Activity:
Look below for the line that has "Lemma refresh_missing_file (e". Set down the lines from there through the line that has "countToast (hasInitialLoadRef h)", exactly as written.

_ _ _

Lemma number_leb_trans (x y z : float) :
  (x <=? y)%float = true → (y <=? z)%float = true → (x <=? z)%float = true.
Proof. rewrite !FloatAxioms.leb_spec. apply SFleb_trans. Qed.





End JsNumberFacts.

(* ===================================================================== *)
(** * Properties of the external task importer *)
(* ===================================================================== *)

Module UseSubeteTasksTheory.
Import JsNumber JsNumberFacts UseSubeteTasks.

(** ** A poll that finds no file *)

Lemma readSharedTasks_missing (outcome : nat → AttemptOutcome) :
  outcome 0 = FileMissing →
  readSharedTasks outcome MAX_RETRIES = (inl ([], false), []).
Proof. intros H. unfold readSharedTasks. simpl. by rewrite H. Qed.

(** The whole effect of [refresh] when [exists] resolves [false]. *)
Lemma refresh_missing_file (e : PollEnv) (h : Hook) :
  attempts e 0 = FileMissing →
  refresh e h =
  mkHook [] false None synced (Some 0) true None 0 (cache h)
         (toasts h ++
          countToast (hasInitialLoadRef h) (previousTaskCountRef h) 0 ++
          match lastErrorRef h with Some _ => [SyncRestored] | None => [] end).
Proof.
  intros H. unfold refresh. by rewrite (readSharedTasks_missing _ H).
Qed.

_ _ _

Solution to the exercise:
Lemma refresh_missing_file (e : PollEnv) (h : Hook) :
  attempts e 0 = FileMissing →
  refresh e h =
  mkHook [] false None synced (Some 0) true None 0 (cache h)
         (toasts h ++
          countToast (hasInitialLoadRef h) (previousTaskCountRef h) 0 ++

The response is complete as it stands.